Brief -
Within the entries below, count the lines that hold the string "coid" and give only that number.
Top of Material for the task
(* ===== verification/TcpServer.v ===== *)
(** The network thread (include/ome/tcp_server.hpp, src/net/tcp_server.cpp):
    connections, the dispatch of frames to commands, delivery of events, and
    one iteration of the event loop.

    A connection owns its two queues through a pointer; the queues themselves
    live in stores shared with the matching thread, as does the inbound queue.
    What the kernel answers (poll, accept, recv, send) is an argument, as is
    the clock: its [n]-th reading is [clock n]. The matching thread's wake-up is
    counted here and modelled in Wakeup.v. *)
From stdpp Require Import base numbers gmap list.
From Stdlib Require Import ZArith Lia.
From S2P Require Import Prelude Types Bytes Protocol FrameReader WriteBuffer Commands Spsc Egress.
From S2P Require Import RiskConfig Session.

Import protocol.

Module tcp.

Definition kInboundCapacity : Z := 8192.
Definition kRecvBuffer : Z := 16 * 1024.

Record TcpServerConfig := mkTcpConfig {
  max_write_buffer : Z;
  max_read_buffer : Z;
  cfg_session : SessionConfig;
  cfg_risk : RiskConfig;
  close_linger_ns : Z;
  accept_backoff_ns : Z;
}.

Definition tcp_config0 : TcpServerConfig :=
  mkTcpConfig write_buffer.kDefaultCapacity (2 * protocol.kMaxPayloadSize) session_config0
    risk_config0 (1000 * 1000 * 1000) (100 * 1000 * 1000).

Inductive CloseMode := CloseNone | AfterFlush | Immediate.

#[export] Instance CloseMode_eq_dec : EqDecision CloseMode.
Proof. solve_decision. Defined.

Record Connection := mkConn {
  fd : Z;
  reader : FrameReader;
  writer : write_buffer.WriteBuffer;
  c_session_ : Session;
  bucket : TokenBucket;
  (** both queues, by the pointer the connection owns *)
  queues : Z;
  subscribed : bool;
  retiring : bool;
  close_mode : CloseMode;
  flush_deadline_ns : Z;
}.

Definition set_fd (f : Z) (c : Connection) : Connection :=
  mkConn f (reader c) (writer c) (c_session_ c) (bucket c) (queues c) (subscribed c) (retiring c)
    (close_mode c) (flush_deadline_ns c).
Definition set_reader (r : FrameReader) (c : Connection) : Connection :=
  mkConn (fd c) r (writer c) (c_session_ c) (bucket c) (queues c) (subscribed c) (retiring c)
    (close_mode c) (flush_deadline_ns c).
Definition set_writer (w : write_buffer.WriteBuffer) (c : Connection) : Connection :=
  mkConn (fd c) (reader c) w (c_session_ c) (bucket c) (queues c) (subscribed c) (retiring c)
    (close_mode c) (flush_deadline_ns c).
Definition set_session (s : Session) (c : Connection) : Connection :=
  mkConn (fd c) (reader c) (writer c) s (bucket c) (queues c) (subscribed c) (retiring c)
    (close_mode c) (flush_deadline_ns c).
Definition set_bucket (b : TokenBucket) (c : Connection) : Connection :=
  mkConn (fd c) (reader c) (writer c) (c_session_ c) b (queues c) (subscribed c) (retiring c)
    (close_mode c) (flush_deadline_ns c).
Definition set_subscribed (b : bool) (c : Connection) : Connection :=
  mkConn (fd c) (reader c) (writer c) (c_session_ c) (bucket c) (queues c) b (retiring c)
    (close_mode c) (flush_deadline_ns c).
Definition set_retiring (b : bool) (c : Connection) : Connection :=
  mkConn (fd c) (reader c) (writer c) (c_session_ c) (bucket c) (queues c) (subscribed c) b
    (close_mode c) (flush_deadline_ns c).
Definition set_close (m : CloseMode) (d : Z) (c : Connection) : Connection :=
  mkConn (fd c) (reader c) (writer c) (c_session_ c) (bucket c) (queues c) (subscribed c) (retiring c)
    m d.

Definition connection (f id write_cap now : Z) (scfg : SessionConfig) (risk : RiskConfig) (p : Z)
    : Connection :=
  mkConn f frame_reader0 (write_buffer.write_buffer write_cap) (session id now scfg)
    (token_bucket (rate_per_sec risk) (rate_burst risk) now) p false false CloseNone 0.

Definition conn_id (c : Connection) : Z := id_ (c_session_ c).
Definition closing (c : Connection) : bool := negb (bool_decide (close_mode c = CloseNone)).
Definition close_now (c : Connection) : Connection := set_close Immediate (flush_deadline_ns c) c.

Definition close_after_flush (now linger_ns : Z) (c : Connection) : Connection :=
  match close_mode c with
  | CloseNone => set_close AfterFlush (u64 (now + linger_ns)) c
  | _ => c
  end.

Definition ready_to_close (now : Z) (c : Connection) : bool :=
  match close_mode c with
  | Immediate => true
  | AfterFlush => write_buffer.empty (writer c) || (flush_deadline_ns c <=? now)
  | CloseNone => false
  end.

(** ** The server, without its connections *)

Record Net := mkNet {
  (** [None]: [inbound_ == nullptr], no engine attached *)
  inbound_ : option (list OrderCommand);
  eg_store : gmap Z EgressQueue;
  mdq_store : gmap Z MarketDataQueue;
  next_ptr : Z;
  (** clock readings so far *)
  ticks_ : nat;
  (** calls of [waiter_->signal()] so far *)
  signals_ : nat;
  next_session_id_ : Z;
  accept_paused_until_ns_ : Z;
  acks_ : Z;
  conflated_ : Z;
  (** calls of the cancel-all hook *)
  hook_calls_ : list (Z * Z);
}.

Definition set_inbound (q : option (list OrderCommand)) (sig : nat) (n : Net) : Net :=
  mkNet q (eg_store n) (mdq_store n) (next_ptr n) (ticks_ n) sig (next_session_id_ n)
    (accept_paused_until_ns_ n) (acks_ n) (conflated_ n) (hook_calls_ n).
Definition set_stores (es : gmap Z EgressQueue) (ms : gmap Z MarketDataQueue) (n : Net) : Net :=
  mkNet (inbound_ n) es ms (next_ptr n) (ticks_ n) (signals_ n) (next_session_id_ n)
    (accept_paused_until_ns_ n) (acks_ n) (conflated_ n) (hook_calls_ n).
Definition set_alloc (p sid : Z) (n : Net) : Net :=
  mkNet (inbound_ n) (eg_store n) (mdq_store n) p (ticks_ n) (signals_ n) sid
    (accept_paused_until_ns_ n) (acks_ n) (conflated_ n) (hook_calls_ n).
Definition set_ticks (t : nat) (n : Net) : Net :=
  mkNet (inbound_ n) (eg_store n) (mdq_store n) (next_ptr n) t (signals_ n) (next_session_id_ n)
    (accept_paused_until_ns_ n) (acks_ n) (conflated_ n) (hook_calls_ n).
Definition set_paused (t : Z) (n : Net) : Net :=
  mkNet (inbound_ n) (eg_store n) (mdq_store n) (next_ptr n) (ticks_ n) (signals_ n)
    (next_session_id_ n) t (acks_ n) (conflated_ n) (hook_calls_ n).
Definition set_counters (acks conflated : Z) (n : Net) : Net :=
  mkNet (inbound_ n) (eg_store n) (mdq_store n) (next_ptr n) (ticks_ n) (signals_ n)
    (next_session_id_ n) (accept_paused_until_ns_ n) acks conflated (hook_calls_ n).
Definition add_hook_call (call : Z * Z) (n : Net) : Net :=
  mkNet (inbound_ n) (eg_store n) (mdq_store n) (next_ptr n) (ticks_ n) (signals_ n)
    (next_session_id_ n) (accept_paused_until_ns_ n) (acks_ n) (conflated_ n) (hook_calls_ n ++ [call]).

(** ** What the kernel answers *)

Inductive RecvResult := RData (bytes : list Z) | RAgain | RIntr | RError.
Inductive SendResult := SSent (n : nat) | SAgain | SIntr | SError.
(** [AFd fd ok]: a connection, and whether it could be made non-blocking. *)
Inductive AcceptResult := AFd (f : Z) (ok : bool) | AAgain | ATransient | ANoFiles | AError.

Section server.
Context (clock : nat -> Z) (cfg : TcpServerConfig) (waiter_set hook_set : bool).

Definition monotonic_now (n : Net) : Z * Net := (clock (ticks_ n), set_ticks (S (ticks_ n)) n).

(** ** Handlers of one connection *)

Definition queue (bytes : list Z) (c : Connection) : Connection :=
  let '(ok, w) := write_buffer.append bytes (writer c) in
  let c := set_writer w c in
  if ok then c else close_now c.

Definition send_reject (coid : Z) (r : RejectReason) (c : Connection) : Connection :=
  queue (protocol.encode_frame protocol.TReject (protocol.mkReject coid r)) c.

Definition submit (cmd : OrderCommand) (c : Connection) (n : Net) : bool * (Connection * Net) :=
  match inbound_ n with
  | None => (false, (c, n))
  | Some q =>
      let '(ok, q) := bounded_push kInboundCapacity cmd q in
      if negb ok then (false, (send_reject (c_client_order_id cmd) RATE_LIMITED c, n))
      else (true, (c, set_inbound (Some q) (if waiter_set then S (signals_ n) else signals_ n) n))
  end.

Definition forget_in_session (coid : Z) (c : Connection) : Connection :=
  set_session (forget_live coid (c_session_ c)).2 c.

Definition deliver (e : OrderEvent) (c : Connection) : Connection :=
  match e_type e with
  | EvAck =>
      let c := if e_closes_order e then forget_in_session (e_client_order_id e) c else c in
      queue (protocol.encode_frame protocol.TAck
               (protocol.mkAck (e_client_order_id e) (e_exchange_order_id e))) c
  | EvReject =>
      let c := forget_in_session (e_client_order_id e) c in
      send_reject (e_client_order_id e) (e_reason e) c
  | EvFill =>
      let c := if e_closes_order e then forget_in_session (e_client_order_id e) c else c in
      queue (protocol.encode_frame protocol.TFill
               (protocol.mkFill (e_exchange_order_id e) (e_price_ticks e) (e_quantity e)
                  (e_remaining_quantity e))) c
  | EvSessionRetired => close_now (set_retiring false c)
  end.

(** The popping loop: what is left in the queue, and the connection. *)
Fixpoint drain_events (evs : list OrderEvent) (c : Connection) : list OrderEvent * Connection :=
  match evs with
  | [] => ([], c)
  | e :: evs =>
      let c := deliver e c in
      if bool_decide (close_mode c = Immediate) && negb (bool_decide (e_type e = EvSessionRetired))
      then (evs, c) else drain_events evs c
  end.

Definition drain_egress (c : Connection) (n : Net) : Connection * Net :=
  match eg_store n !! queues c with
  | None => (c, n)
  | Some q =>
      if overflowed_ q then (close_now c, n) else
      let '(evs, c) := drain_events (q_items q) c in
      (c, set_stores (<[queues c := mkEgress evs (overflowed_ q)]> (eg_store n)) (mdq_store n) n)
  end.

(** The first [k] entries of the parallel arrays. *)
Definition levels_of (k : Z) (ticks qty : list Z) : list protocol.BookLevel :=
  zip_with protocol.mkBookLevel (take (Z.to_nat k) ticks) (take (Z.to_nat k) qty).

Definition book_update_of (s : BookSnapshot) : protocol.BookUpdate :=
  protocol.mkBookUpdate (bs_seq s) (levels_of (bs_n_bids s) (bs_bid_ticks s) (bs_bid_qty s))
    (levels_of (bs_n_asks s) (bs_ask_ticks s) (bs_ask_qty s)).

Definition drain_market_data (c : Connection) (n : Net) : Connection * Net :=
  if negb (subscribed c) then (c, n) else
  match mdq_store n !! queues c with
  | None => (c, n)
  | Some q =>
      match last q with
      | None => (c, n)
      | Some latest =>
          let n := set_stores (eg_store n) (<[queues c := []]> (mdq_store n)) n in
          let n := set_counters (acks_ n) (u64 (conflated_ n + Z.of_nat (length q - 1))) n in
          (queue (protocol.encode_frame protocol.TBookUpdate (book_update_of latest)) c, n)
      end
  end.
Bottom of Material for the task
Solved problem -
4